[Stored items from a collection]
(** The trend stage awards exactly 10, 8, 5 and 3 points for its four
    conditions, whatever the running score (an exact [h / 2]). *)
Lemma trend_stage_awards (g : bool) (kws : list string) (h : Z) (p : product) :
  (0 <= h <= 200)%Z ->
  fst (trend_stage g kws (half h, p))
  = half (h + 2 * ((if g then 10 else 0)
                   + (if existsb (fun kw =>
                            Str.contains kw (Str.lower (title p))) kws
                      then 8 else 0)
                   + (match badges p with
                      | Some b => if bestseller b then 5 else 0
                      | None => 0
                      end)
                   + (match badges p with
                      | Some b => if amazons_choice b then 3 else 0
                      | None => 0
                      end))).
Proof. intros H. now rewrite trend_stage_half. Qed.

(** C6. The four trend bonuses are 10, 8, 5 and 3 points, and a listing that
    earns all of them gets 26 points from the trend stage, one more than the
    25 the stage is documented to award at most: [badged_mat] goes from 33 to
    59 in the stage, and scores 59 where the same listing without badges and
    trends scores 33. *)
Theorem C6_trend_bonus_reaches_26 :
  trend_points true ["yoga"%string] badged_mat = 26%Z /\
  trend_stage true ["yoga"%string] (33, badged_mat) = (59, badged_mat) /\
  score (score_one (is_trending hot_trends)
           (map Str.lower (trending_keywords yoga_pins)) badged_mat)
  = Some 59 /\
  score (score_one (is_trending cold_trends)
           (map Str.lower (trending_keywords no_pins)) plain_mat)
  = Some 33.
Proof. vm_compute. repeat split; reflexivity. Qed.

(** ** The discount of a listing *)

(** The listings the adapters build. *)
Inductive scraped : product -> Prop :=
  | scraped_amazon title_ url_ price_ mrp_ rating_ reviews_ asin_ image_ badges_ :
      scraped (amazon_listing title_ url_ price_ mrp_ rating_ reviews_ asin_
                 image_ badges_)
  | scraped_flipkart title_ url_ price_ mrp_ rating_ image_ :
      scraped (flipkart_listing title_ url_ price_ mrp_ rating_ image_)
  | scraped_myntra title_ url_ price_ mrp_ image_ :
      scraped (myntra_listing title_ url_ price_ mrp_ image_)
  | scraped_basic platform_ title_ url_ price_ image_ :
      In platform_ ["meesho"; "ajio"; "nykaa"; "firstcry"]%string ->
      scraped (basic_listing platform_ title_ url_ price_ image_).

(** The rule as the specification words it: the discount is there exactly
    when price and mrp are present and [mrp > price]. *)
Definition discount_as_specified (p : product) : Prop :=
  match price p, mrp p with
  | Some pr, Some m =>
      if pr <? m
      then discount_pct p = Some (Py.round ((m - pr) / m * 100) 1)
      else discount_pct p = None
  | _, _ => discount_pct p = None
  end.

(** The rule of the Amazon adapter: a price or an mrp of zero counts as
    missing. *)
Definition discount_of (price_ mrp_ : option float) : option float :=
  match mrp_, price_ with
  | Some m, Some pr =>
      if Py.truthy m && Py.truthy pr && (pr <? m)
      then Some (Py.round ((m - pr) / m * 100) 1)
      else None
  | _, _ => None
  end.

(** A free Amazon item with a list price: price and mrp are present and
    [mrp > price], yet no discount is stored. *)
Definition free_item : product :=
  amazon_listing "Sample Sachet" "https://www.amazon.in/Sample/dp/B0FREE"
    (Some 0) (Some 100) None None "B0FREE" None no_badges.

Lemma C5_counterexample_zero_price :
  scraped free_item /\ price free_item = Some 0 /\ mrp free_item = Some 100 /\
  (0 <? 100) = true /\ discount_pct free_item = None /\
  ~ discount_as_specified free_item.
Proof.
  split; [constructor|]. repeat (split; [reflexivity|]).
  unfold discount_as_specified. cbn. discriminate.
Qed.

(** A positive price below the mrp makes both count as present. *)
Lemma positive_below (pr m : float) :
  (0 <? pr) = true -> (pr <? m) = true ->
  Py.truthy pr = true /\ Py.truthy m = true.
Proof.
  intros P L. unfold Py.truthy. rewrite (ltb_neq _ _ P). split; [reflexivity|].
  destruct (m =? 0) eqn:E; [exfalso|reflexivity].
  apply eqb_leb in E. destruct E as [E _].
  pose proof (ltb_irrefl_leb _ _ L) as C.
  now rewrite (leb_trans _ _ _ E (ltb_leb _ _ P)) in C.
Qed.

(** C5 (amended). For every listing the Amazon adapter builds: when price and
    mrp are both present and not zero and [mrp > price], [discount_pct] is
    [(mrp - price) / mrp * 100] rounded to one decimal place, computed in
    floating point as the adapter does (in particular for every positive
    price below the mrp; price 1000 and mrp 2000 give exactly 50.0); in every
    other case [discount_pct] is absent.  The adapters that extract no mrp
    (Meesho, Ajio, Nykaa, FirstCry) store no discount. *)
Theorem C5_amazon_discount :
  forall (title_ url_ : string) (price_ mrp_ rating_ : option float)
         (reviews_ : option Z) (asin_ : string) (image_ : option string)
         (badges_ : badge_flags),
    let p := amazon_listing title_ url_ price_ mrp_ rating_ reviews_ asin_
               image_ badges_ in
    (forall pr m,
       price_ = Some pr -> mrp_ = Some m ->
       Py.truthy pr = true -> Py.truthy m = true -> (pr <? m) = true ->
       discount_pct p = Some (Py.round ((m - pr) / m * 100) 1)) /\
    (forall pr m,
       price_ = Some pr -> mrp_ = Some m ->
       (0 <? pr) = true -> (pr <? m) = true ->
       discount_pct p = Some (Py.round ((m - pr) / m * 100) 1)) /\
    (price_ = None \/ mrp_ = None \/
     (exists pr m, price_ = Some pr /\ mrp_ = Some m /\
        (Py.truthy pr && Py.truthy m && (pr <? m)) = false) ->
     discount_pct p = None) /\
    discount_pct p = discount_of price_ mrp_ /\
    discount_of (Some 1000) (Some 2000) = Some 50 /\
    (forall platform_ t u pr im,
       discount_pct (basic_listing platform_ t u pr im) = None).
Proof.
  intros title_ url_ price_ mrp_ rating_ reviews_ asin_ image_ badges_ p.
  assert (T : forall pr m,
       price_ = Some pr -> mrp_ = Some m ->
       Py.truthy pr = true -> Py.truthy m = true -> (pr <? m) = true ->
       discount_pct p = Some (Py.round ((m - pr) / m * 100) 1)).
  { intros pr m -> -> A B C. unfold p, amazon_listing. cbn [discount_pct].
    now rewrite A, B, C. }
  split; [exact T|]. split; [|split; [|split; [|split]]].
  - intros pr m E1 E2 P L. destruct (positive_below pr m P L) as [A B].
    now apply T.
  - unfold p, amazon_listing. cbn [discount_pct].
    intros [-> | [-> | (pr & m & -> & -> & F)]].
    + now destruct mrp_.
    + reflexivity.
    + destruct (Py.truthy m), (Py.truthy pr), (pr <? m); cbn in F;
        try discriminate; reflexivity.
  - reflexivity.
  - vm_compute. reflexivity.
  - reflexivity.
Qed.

#### [What you should do]
Would you write out the data exactly as it reads?

#### [Exercise response]
(** The trend stage awards exactly 10, 8, 5 and 3 points for its four
    conditions, whatever the running score (an exact [h / 2]). *)
Lemma trend_stage_awards (g : bool) (kws : list string) (h : Z) (p : product) :
  (0 <= h <= 200)%Z ->
  fst (trend_stage g kws (half h, p))
  = half (h + 2 * ((if g then 10 else 0)
                   + (if existsb (fun kw =>
                            Str.contains kw (Str.lower (title p))) kws
                      then 8 else 0)
                   + (match badges p with
                      | Some b => if bestseller b then 5 else 0
                      | None => 0
                      end)
                   + (match badges p with
                      | Some b => if amazons_choice b then 3 else 0
                      | None => 0
                      end))).
Proof. intros H. now rewrite trend_stage_half. Qed.

(** C6. The four trend bonuses are 10, 8, 5 and 3 points, and a listing that
    earns all of them gets 26 points from the trend stage, one more than the
    25 the stage is documented to award at most: [badged_mat] goes from 33 to
    59 in the stage, and scores 59 where the same listing without badges and
    trends scores 33. *)
Theorem C6_trend_bonus_reaches_26 :
  trend_points true ["yoga"%string] badged_mat = 26%Z /\
  trend_stage true ["yoga"%string] (33, badged_mat) = (59, badged_mat) /\
  score (score_one (is_trending hot_trends)
           (map Str.lower (trending_keywords yoga_pins)) badged_mat)
  = Some 59 /\
  score (score_one (is_trending cold_trends)
           (map Str.lower (trending_keywords no_pins)) plain_mat)
  = Some 33.
Proof. vm_compute. repeat split; reflexivity. Qed.

(** ** The discount of a listing *)

(** The listings the adapters build. *)
Inductive scraped : product -> Prop :=
  | scraped_amazon title_ url_ price_ mrp_ rating_ reviews_ asin_ image_ badges_ :
      scraped (amazon_listing title_ url_ price_ mrp_ rating_ reviews_ asin_
                 image_ badges_)
  | scraped_flipkart title_ url_ price_ mrp_ rating_ image_ :
      scraped (flipkart_listing title_ url_ price_ mrp_ rating_ image_)
  | scraped_myntra title_ url_ price_ mrp_ image_ :
      scraped (myntra_listing title_ url_ price_ mrp_ image_)
  | scraped_basic platform_ title_ url_ price_ image_ :
      In platform_ ["meesho"; "ajio"; "nykaa"; "firstcry"]%string ->
      scraped (basic_listing platform_ title_ url_ price_ image_).

(** The rule as the specification words it: the discount is there exactly
    when price and mrp are present and [mrp > price]. *)
Definition discount_as_specified (p : product) : Prop :=
  match price p, mrp p with
  | Some pr, Some m =>
      if pr <? m
      then discount_pct p = Some (Py.round ((m - pr) / m * 100) 1)
      else discount_pct p = None
  | _, _ => discount_pct p = None
  end.

(** The rule of the Amazon adapter: a price or an mrp of zero counts as
    missing. *)
Definition discount_of (price_ mrp_ : option float) : option float :=
  match mrp_, price_ with
  | Some m, Some pr =>
      if Py.truthy m && Py.truthy pr && (pr <? m)
      then Some (Py.round ((m - pr) / m * 100) 1)
      else None
  | _, _ => None
  end.

(** A free Amazon item with a list price: price and mrp are present and
    [mrp > price], yet no discount is stored. *)
Definition free_item : product :=
  amazon_listing "Sample Sachet" "https://www.amazon.in/Sample/dp/B0FREE"
    (Some 0) (Some 100) None None "B0FREE" None no_badges.

Lemma C5_counterexample_zero_price :
  scraped free_item /\ price free_item = Some 0 /\ mrp free_item = Some 100 /\
  (0 <? 100) = true /\ discount_pct free_item = None /\
  ~ discount_as_specified free_item.
Proof.
  split; [constructor|]. repeat (split; [reflexivity|]).
  unfold discount_as_specified. cbn. discriminate.
Qed.

(** A positive price below the mrp makes both count as present. *)
Lemma positive_below (pr m : float) :
  (0 <? pr) = true -> (pr <? m) = true ->
  Py.truthy pr = true /\ Py.truthy m = true.
Proof.
  intros P L. unfold Py.truthy. rewrite (ltb_neq _ _ P). split; [reflexivity|].
  destruct (m =? 0) eqn:E; [exfalso|reflexivity].
  apply eqb_leb in E. destruct E as [E _].
  pose proof (ltb_irrefl_leb _ _ L) as C.
  now rewrite (leb_trans _ _ _ E (ltb_leb _ _ P)) in C.
Qed.

(** C5 (amended). For every listing the Amazon adapter builds: when price and
    mrp are both present and not zero and [mrp > price], [discount_pct] is
    [(mrp - price) / mrp * 100] rounded to one decimal place, computed in
    floating point as the adapter does (in particular for every positive
    price below the mrp; price 1000 and mrp 2000 give exactly 50.0); in every
    other case [discount_pct] is absent.  The adapters that extract no mrp
    (Meesho, Ajio, Nykaa, FirstCry) store no discount. *)
Theorem C5_amazon_discount :
  forall (title_ url_ : string) (price_ mrp_ rating_ : option float)
         (reviews_ : option Z) (asin_ : string) (image_ : option string)
         (badges_ : badge_flags),
    let p := amazon_listing title_ url_ price_ mrp_ rating_ reviews_ asin_
               image_ badges_ in
    (forall pr m,
       price_ = Some pr -> mrp_ = Some m ->
       Py.truthy pr = true -> Py.truthy m = true -> (pr <? m) = true ->
       discount_pct p = Some (Py.round ((m - pr) / m * 100) 1)) /\
    (forall pr m,
       price_ = Some pr -> mrp_ = Some m ->
       (0 <? pr) = true -> (pr <? m) = true ->
       discount_pct p = Some (Py.round ((m - pr) / m * 100) 1)) /\
    (price_ = None \/ mrp_ = None \/
     (exists pr m, price_ = Some pr /\ mrp_ = Some m /\
        (Py.truthy pr && Py.truthy m && (pr <? m)) = false) ->
     discount_pct p = None) /\
    discount_pct p = discount_of price_ mrp_ /\
    discount_of (Some 1000) (Some 2000) = Some 50 /\
    (forall platform_ t u pr im,
       discount_pct (basic_listing platform_ t u pr im) = None).
Proof.
  intros title_ url_ price_ mrp_ rating_ reviews_ asin_ image_ badges_ p.
  assert (T : forall pr m,
       price_ = Some pr -> mrp_ = Some m ->
       Py.truthy pr = true -> Py.truthy m = true -> (pr <? m) = true ->
       discount_pct p = Some (Py.round ((m - pr) / m * 100) 1)).
  { intros pr m -> -> A B C. unfold p, amazon_listing. cbn [discount_pct].
    now rewrite A, B, C. }
  split; [exact T|]. split; [|split; [|split; [|split]]].
  - intros pr m E1 E2 P L. destruct (positive_below pr m P L) as [A B].
    now apply T.
  - unfold p, amazon_listing. cbn [discount_pct].
    intros [-> | [-> | (pr & m & -> & -> & F)]].
    + now destruct mrp_.
    + reflexivity.
    + destruct (Py.truthy m), (Py.truthy pr), (pr <? m); cbn in F;
        try discriminate; reflexivity.
  - reflexivity.
  - vm_compute. reflexivity.
  - reflexivity.
Qed.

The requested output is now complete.